Just as our earlier blog showed that in normally distributed data, around 95% of the observations will fall within two standard deviations of the mean (or 1.96 standard deviations to be exact), we can assume that 95% of comparable samples would yield mean values within two standard errors (again 1.96 to be exact) of our sample mean.
Let’s imagine we wished to estimate the average number of minutes the entire population of workers within the City of London took for lunch. It is of course impractical for us to calculate this exactly as we can’t record the data for everyone. But assume we had a sample of 196 people and found that the mean number of minutes was 45 with a standard deviation of 14. The standard error of the mean in this case would be equal to exactly 1. The 95% confidence intervals could therefore be calculated by subtracting 1.96 from 45 to give 43.04 (the lower bound confidence interval) and adding 1.96 to 45 to give 46.96 (the upper confidence interval).
Of course, we cannot know the actual mean number of minutes the workers in the population spend at lunch, and it is a common misconception that 95% confidence intervals indicate there is a 95% probability that the true value lies within the calculated range. This is an incorrect interpretation of confidence intervals, not least because the true population mean is a fixed but unknown value that is either inside or outside the intervals range with 100% certainty. In fact, the more correct interpretation is that if we were to repeatedly re-sample the population in the same way, we can eventually be 100% confident that the procedure will provide us with intervals that in 95% of cases contain the population value.

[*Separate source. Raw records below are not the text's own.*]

(** The list of servers the configuration gives is what the client
    connects to: with a decimal port from 1 to 65535, each part of the list is
    a host without white space, control characters or any of []\,@?#, and its
    server splits back to that host and that port; no other list is accepted. *)
Theorem servers_roundtrip hosts port servers :
  configServers hosts port = Ok servers <->
  exists n, ParseUint10 16 (TrimSpace port) = Some n /\ 1 <= n < 65536 /\
    Forall2 (fun part server => exists host,
        config_host part = Some host /\ server = JoinHostPort host (lit (decimal n)) /\
        SplitHostPort server = Some (host, lit (decimal n)) /\ has_space_or_control host = false /\
        Forall (fun b => is_meta b = false) host)
      (split_byte (byte_of 47) hosts) servers.
Proof.
  unfold configServers. unfold ParseUint10 at 1. unfold ParseUint10 at 1.
  destruct (forallb is_decimal_digit (TrimSpace port)) eqn:Ed; cbn [negb].
  2: { rewrite orb_true_r. split; [done|]. by intros (n & ? & _). }
  rewrite orb_false_r. destruct (length (TrimSpace port) =? 0)%nat; [split; [done|]; by intros (n & ? & _)|].
  destruct (Z.ltb_spec (digits_value 10 (TrimSpace port)) (2 ^ 16)) as [Hn|]; [|split; [done|]; by intros (n & ? & _)].
  set (n := digits_value 10 (TrimSpace port)) in *.
  assert (H0 : 0 <= n) by (apply decimal_nonneg; [lia|exact Ed]).
  destruct (Z.eqb_spec n 0) as [Ez|Hz].
  { split; [done|]. intros (n' & [= <-] & ? & _). lia. }
  assert (Hport : Forall (fun b => is_decimal_digit b = true) (lit (decimal n))) by apply decimal_digits.
  assert (Hin : forall b, is_decimal_digit b = false -> b ∉ lit (decimal n)).
  { intros b Hb Hin. rewrite Forall_forall in Hport. apply Hport in Hin. congruence. }
  assert (Hsplit : forall part host, config_host part = Some host ->
    SplitHostPort (JoinHostPort host (lit (decimal n))) = Some (host, lit (decimal n)) /\
    has_space_or_control host = false /\ Forall (fun b => is_meta b = false) host).
  { intros part host Hh. destruct (config_host_Some part host Hh) as (_ & Hm & Hs & _). split; [|done].
    rewrite Forall_forall in Hm.
    apply SplitHostPort_Join; try (by apply Hin); intros Hb; apply Hm in Hb; vm_compute in Hb; discriminate. }
  destruct (mapM config_host (split_byte (byte_of 47) hosts)) as [hs|] eqn:Em.
  - apply mapM_Some in Em. split.
    + intros [= <-]. exists n. split; [done|]. split; [lia|]. apply Forall2_fmap_r.
      eapply Forall2_impl; [exact Em|]. intros part host Hh. exists host. split; [done|]. split; [done|]. apply (Hsplit part host Hh).
    + intros (n' & [= <-] & _ & HF). f_equal. revert servers HF.
      induction Em as [|part host parts hs Hh Em IH]; intros servers HF; inversion HF as [|? server ? servers' Hh' HF']; subst; [done|].
      cbn. destruct Hh' as (host' & Hh' & -> & _). assert (host' = host) as -> by congruence. f_equal. by apply IH.
  - split; [done|]. intros (n' & [= <-] & _ & HF). exfalso.
    assert (is_Some (mapM config_host (split_byte (byte_of 47) hosts))) as [? ?]; [|congruence].
    apply mapM_is_Some. eapply Forall2_Forall_l; [exact HF|]. apply Forall_true. intros server part (host & Hh & _). by exists host.
Qed.
Lemma keeps_react {A} ts (Q : A -> Prop) (f : W -> W * A) :
  (forall w, clock w <= clock (f w).1) -> (forall w, Q (f w).2) -> keeps ts Q (react f).
Proof.
  intros Hc HQ st _ _. specialize (Hc (ap_world st)). specialize (HQ (ap_world st)). unfold react.
  destruct (f (ap_world st)) as [w a]. split; [by split|done].
Qed.

Lemma keeps_try ts (m k : M errors) :
  keeps ts (fun _ => True) m -> keeps ts (fun _ => True) k -> keeps ts (fun _ => True) (try_ m k).
Proof.
  intros Hm Hk. eapply keeps_bind; [exact Hm|]. intros e _. destruct (nil_error e); [done|]. by apply keeps_ret.
Qed.

Lemma keeps_subset {A} ts ts' (Q : A -> Prop) m : ts ⊆ ts' -> keeps ts Q m -> keeps ts' Q m.
Proof.
  intros Hsub Hm st Hs Ht. apply Hm; [done|]. rewrite Forall_forall in *. intros t Hin. apply Ht. by apply Hsub.
Qed.

Lemma keeps_now ts : keeps ts (fun _ => True) now.
Proof. apply keeps_react; [|done]. intros w. destruct (clock_now w). lia. Qed.

Lemma keeps_write ts r : ~ is_late r -> keeps ts (fun _ => True) (write r).
Proof.
  intros Hr. eapply keeps_bind; [apply (keeps_react ts (fun _ => True)); [apply clock_Encode|done]|].
  intros e _ st _ _. split; [|done]. split; try done. cbn [ap_log fst]. intros H. apply Forall_app. split; [done|].
  apply Forall_cons. split; [done|]. by apply Forall_nil.
Qed.

Lemma keeps_progress_time ts : keeps ts (fun _ => True) progress_time.
Proof.
  eapply keeps_bind; [apply keeps_get|]. intros p _. destruct (cp_ended p); [by apply keeps_ret|apply keeps_now].
Qed.

Create HintDb keeps.
#[local] Hint Resolve keeps_get keeps_now keeps_try keeps_progress_time : keeps.

Lemma keeps_set_failure ts e : keeps ts (fun _ => True) (set_failure e).
Proof. intros st _ _. split; [|done]. by split. Qed.

(** Straight-line code whose parts keep the frame *)
Ltac keep :=
  repeat first
    [ progress intros
    | solve [eauto with keeps]
    | apply keeps_ret; [done]
    | apply keeps_write; [intros H; exact H]
    | apply keeps_set_failure
    | apply keeps_try
    | apply (keeps_react _ (fun _ => True)); [first [apply clock_elapsed | apply clock_Resolve | apply clock_ResolveAfter
        | apply clock_Lookup | apply clock_Enrich | apply clock_Export | apply clock_ExportTyped | apply clock_Dropped]|done]
    | apply (keeps_bind _ (fun _ => True))
    | match goal with |- keeps _ _ (if ?b then _ else _) => destruct b end
    | match goal with |- keeps _ _ (match ?x with _ => _ end) => destruct x end ].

This same approach is used by government researchers when trying to calculate the COVID-19 ‘R’ value. The R value is an estimate of the average number of people a person infected with COVID-19 will pass the disease on to. At the time of writing, the R value for the whole of the UK was calculated to be between 0.9 and 1.1. If the government were to use a separate, comparable sample to re-estimate the R value, they might find the intervals to range from 0.92 to 1.3. Or from 0.88 to 1.08. Again, the true R value cannot be known, but in the long run, 95% of such intervals would contain the actual R value for the whole population. Bear in mind, that this power to infer the magnitude of an unknown value is driven by a simple statistic: the standard error.